- **PROBLEM**
Repeat the records below line by line, exactly, finishing on the line that contains "size_alphabet, size_singleton; [done|].".

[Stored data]
──────────────────────────────

Lemma length_iter X : length (iter X) = size X.
Proof. by rewrite iter_perm. Qed.

Lemma length_wl_letters_le p i :
  WL._chars p = alphabet → (length (wl_letters iter p i) ≤ 26)%nat.
Proof.
  intros Hch. unfold wl_letters. rewrite length_iter, Hch, <-size_alphabet.
  apply subseteq_size. by intros x [? _]%elem_of_difference.
Qed.

Lemma length_wl_letters_lowercase p i c :
  WL._chars p = alphabet → 0 ≤ i < str_len (WL._from_word p) →
  chars_of (WL._from_word p) !! Z.to_nat i = Some c → lowercase c →
  length (wl_letters iter p i) = 25%nat.
Proof.
  intros Hch Hi Hc Hlow. unfold wl_letters.
  rewrite length_iter, Hch, str_getitem_in, Hc by done. simpl.
  destruct (lowercase_one_char _ Hlow) as [a ->].
  rewrite set_of_one_char, size_difference, size_alphabet, size_singleton; [done|].
  apply singleton_subseteq_l. by apply elem_of_set_of_str.
Qed.

Lemma length_wl_candidates p :
  WL._chars p = alphabet →
  (length (wl_candidates iter p) ≤ 26 * length (chars_of (WL._from_word p)))%nat ∧
  (Forall lowercase (chars_of (WL._from_word p)) →
   length (wl_candidates iter p)
     = (25 * length (chars_of (WL._from_word p)))%nat).
Proof.
  intros Hch. unfold wl_candidates.
  pose proof (length_chars_of (WL._from_word p)) as Hlen.
  assert (length (range (str_len (WL._from_word p)))
          = length (chars_of (WL._from_word p))) as Hr.
  { rewrite length_range. lia. }
  split.
  - rewrite Nat.mul_comm, <-Hr. apply length_flat_map_le.
    intros i _. unfold wl_candidates_at. rewrite length_fmap.
    by apply length_wl_letters_le.
  - intros Hall. rewrite Nat.mul_comm, <-Hr. apply length_flat_map_eq.
    intros i Hi%elem_of_range. unfold wl_candidates_at. rewrite length_fmap.
    destruct (lookup_lt_is_Some_2 (chars_of (WL._from_word p)) (Z.to_nat i))
      as [c Hc]; [lia|].
    eapply length_wl_letters_lowercase; [done|done|done|].
    by eapply (Forall_lookup_1 _ _ _ _ Hall).
Qed.
End candidate_count.

(** C7 (amended).  For a configuration with word set [D], whatever the
    iteration order of sets: one call of [extensions] forms and tests
    at most 26 candidate words per character of the current word, and
    exactly 25 per character when every character of the current word
    is a lowercase letter; the returned puzzles are the candidates that
    are in [D], so there are at most as many. *)
Theorem wl_candidates_bound iter σ p D :
  (∀ X, iter X ≡ₚ elements X) →
  wl_valid σ p → set_at σ (WL._word_set p) = Some D →
  ∃ cands succs,
    WL.candidates iter p σ = Some (cands, σ) ∧
    WL.extensions iter p σ = Some (succs, σ) ∧
    WL._from_word <$> succs = filter (λ w', w' ∈ D) cands ∧
    (length succs ≤ length cands)%nat ∧
    (length cands ≤ 26 * length (chars_of (WL._from_word p)))%nat ∧
    (Forall lowercase (chars_of (WL._from_word p)) →
     length cands = (25 * length (chars_of (WL._from_word p)))%nat).
Proof.
  intros Hiter Hv%wl_valid_chars HD.
  destruct (runs_wl_extensions iter σ p D
    (λ succs σ', σ' = σ ∧
       succs = flat_map (λ i, mk_succ p <$>
                 filter (λ w', w' ∈ D) (wl_candidates_at iter p i))
                 (range (str_len (WL._from_word p)))) HD)
    as (succs & σ' & E & -> & Hsuccs); [done|].
  destruct (runs_wl_candidates iter σ p
    (λ cands σ', σ' = σ ∧ cands = wl_candidates iter p))
    as (cands & σ' & Ec & -> & ->); [done|].
  exists (wl_candidates iter p), succs. split; [done|]. split; [done|].
  assert (WL._from_word <$> succs
          = filter (λ w', w' ∈ D) (wl_candidates iter p)) as Hwords.
  { rewrite Hsuccs. apply wl_successor_words. }
  split; [done|]. split.
  - rewrite <-(length_fmap WL._from_word), Hwords. apply length_filter.
  - by apply length_wl_candidates.
Qed.

Lemma wl_candidates_bound_witness :
  (∀ X : gset string, elements X ≡ₚ elements X) ∧
  wl_valid wl_demo_store wl_demo ∧
  set_at wl_demo_store (WL._word_set wl_demo)
    = Some {["lame"; "came"; "some"; "word"; "lost"]} ∧
  ∃ cands succs,
    WL.candidates elements wl_demo wl_demo_store = Some (cands, wl_demo_store) ∧
    WL.extensions elements wl_demo wl_demo_store = Some (succs, wl_demo_store) ∧
    WL._from_word <$> succs
      = filter (λ w', w' ∈ ({["lame"; "came"; "some"; "word"; "lost"]}
                            : gset string)) cands ∧
    (length succs ≤ length cands)%nat ∧
    (length cands ≤ 26 * length (chars_of (WL._from_word wl_demo)))%nat ∧
    (Forall lowercase (chars_of (WL._from_word wl_demo)) →
     length cands = (25 * length (chars_of (WL._from_word wl_demo)))%nat).
Proof.
  split; [done|]. split; [by vm_compute|]. split; [by vm_compute|].
  apply wl_candidates_bound; [done|by vm_compute|by vm_compute].
Defined.

(** C7, counterexample.  The current word "A" has one character; 26
    candidates are formed and tested and, all being in the word set, 26
    puzzles are returned: more than 25 times the length. *)
Lemma wl_candidates_uppercase :
  wl_valid wl_upper_store wl_upper ∧
  length (chars_of (WL._from_word wl_upper)) = 1%nat ∧
  ∃ cands succs,
    WL.candidates elements wl_upper wl_upper_store = Some (cands, wl_upper_store) ∧
    WL.extensions elements wl_upper wl_upper_store = Some (succs, wl_upper_store) ∧
    length cands = 26%nat ∧ length succs = 26%nat.
Proof.
  split; [by vm_compute|]. split; [by vm_compute|].
  destruct (WL.candidates elements wl_upper wl_upper_store)
    as [[cands σ1]|] eqn:Ec; [|by vm_compute in Ec].
  destruct (WL.extensions elements wl_upper wl_upper_store)
    as [[succs σ2]|] eqn:Ee; [|by vm_compute in Ee].
  vm_compute in Ec, Ee. injection Ec as <- <-. injection Ee as <- <-.
  eexists _, _. split; [reflexivity|]. split; [reflexivity|]. by vm_compute.
Qed.

(** * The receiver is not modified *)

Lemma reads_keeps σ0 {A} (m : M A) : reads m → keeps σ0 m.
Proof. intros Hm σ a σ' Hsub E. by destruct (Hm _ _ _ E) as [-> _]. Qed.

Lemma reads_ret {A} (a : A) : reads (ret a).
Proof. intros σ b σ1 [-> ->]%ret_inv. done. Qed.
(** [*pgstore.Queries], as answered during one request. *)
Record Queries := mkQueries {
  GetRoom : UUID → Result Room;
  GetRooms : Result (slice Room);
  InsertRoom : string → Result UUID;
  GetRoomMessages : UUID → Result (slice StoredMessage);
  InsertMessage : UUID → string → Result UUID;
  GetMessage : UUID → Result StoredMessage;
  ReactToMessage : UUID → Result Z
}.

(** [readRoom]: [None] stands for [ok == false] (with the zero values). *)
Definition readRoom (q : Queries) (r : Request) (s : Sys)
    : Sys * option (Room * string * UUID) :=
  let rawRoomID := room_id r in
  match uuid_Parse rawRoomID with
  | None => (emit (EHttpError MsgInvalidRoomID StatusBadRequest) s, None)
  | Some roomID =>
      match GetRoom q roomID with
      | Err err =>
          match err with
          | ErrNoRows => (emit (EHttpError MsgRoomNotFound StatusBadRequest) s, None)
          | _ =>
              (emit (EHttpError MsgSomethingWentWrong StatusInternalServerError)
                 (emit (ESlog LevelError MsgFailedToGetRoom (err_Error err)) s), None)
          end
      | Ok room => (s, Some (room, rawRoomID, roomID))
      end
  end.

Definition sendJSON (data : JSON) (s : Sys) : Sys := emit (ESendJSON data) s.

(** [handleSubscribe], lines 123-145: up to the moment the call blocks on
    [<-ctx.Done()]. *)
Definition handleSubscribe_enter (q : Queries) (r : Request) (s : Sys) : Sys :=
  match readRoom q r s with
  | (s1, None) => s1
  | (s1, Some (_, rawRoomID, _)) =>
      match Upgrade r with
      | Some err =>
          let s2 :=
            match upgrade_reply err with
            | Some (body, status) => emit (EHttpError body status) s1
            | None => s1
            end in
          emit (EHttpError MsgFailedToUpgradeConnection StatusBadRequest)
            (emit (ESlog LevelWarn MsgFailedToUpgradeConnection (upgrade_err err)) s2)
      | None =>
          let c : Conn := next s1 in
          let ctx : Ctx := next s1 in
          let s2 := emit (ESlog LevelInfo MsgNewClientConnected rawRoomID) s1 in
          mkSys (register rawRoomID c ctx (subscribers s2))
                (<[c := (rawRoomID, ctx)]> (parked s2))
                (done s2) (broken s2) (spawned s2) (Pos.succ (next s2)) (trace s2)
      end
  end.
Lemma propagate_pass_good fuel ds pcs ds' pcs' ch :
  good_state paths n_cells ds pcs ->
  propagate_pass paths index all_mask n_cells fuel (ds, pcs)
  = Val (Go ((ds', pcs'), ch)) ->
  good_state paths n_cells ds' pcs' /\ all_sub ds' ds.
Proof.
  intros (Hlen & Hr & Hpcs) H.
  pose proof (propagate_pass_range _ _ _ _ _ _ _ _ _ _ H) as Hr'.
  destruct (propagate_pass_go _ _ _ _ _ _ _ _ _ _ H)
    as ((_ & Hl' & _) & _ & Hsub & _).
  split; [|done]. split_and!; [|done|congruence].
  destruct Hsub as [-> _]. done.
Qed.

Lemma propagate_no_exc e : forall fuel ds pcs,
  good_state paths n_cells ds pcs ->
  propagate paths index all_mask n_cells fuel (ds, pcs) <> Exc e.
Proof.
  induction fuel as [|fuel IH]; intros ds pcs Hgood; [done|].
  rewrite propagate_S.
  pose proof (propagate_pass_no_exc _ _ _ _ _ Hok Hpaths Hcells fuel ds pcs e Hgood)
    as Hne.
  pose proof (propagate_pass_good fuel ds pcs) as Hg.
  destruct (propagate_pass _ _ _ _ _ _) as [[[[ds' pcs'] [|]]|?]|?|];
    simpl; try done; [|congruence].
  apply IH. by destruct (Hg ds' pcs' true Hgood eq_refl).
Qed.

(** With fuel for the sum of the domains, [propagate] returns. *)
Lemma propagate_val k fuel ds pcs :
  good_state paths n_cells ds pcs ->
  weigh (Z.max 0) ds <= Z.of_nat k -> (k + 29 <= fuel)%nat ->
  exists ok ds' pcs',
    propagate paths index all_mask n_cells fuel (ds, pcs) = Val (ok, (ds', pcs')).
Proof.
  intros Hgood Hw Hfuel.
  pose proof (propagate_from_range paths index all_mask n_cells
                (index_ok_wf _ _ _ Hok) k fuel ds pcs
                ltac:(by destruct Hgood as (_ & ? & _)) Hw Hfuel) as Hf.
  pose proof (propagate_no_exc) as He.
  destruct (propagate _ _ _ _ _ _) as [[ok [ds' pcs']]|e|] eqn:E; [eauto| |done].
  exfalso. by eapply (He e fuel ds pcs).
Qed.

(** When [propagate] returns [True], the state it leaves is good, inside
    the one it started from, and a further pass changes nothing. *)
Lemma propagate_true_good : forall fuel ds pcs ds' pcs',
  good_state paths n_cells ds pcs ->
  propagate paths index all_mask n_cells fuel (ds, pcs) = Val (true, (ds', pcs')) ->
  good_state paths n_cells ds' pcs' /\ all_sub ds' ds /\
  exists fuel', propagate_pass paths index all_mask n_cells fuel' (ds', pcs')
                = Val (Go ((ds', pcs'), false)).
Proof.
  induction fuel as [|fuel IH]; intros ds pcs ds' pcs' Hgood H; [done|].
  rewrite propagate_S in H.
  pose proof (propagate_pass_good fuel ds pcs) as Hg.
  destruct (propagate_pass _ _ _ _ _ _) as [[[[ds1 pcs1] [|]]|?]|?|] eqn:E;
    simpl in H; try done.
  - destruct (Hg ds1 pcs1 true Hgood eq_refl) as [Hg1 Hs1].
    destruct (IH _ _ _ _ Hg1 H) as (Hg' & Hs' & Hst).
    split_and!; [done| |done]. by eapply all_sub_trans.
  - simplify_eq. destruct (Hg ds' pcs' false Hgood eq_refl) as [Hg1 Hs1].
    split_and!; [done|done|].
    destruct (propagate_pass_go _ _ _ _ _ _ _ _ _ _ E) as (_ & _ & _ & _ & Heq).
    destruct (Heq eq_refl) as [-> ->]. eauto.
Qed.

Variable sigma : list Z.
Hypothesis Hsol : solution paths words_by_len n_cells sigma.
(** One turn of the loop of [groupViolationsByCategory()].  A category
    met for the first time gets an empty array, then the violation is
    pushed.  [grouped] starts as [{}]: under a category that names an
    inherited property, [grouped[category]] is that property, which is
    truthy, so no array is made, and calling [push] on it throws. *)
Definition group_by_category (grouped : list (string * list violation))
  (v : violation) : outcome (list (string * list violation)) :=
  match category_group (category v) grouped with
  | Some _ => Returned (category_push (category v) v grouped)
  | None =>
      if array_includes object_prototype_names (category v)
      then Thrown
             "TypeError: grouped[violation.category].push is not a function"
      else Returned (category_push (category v) v
                                   (grouped ++ [(category v, [])]))
  end.

(** [groupViolationsByCategory()] *)
Definition groupViolationsByCategory (this : results)
  : outcome (list (string * list violation)) :=
  for_each group_by_category (violations this) [].

(** The object [groupViolationsBySeverity] fills: it has the keys
    [high], [medium] and [low] and no other. *)
Record grouped : Type := Grouped {
  group_high : list violation;
  group_medium : list violation;
  group_low : list violation
}.

(** [grouped[violation.severity].push(violation)] *)
Definition group_push (g : grouped) (v : violation) : outcome grouped :=
  match severity v with
  | high => Returned (Grouped (group_high g ++ [v]) (group_medium g)
                              (group_low g))
  | medium => Returned (Grouped (group_high g) (group_medium g ++ [v])
                                (group_low g))
  | low => Returned (Grouped (group_high g) (group_medium g)
                             (group_low g ++ [v]))
  | critical =>
      Thrown "TypeError: Cannot read properties of undefined (reading 'push')"
  end.

(** [groupViolationsBySeverity()] *)
Definition groupViolationsBySeverity (this : results) : outcome grouped :=
  for_each group_push (violations this) (Grouped [] [] []).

──────────────────────────────

- **RESPONSE**
Lemma length_iter X : length (iter X) = size X.
Proof. by rewrite iter_perm. Qed.

Lemma length_wl_letters_le p i :
  WL._chars p = alphabet → (length (wl_letters iter p i) ≤ 26)%nat.
Proof.
  intros Hch. unfold wl_letters. rewrite length_iter, Hch, <-size_alphabet.
  apply subseteq_size. by intros x [? _]%elem_of_difference.
Qed.

Lemma length_wl_letters_lowercase p i c :
  WL._chars p = alphabet → 0 ≤ i < str_len (WL._from_word p) →
  chars_of (WL._from_word p) !! Z.to_nat i = Some c → lowercase c →
  length (wl_letters iter p i) = 25%nat.
Proof.
  intros Hch Hi Hc Hlow. unfold wl_letters.
  rewrite length_iter, Hch, str_getitem_in, Hc by done. simpl.
  destruct (lowercase_one_char _ Hlow) as [a ->].
  rewrite set_of_one_char, size_difference, size_alphabet, size_singleton; [done|].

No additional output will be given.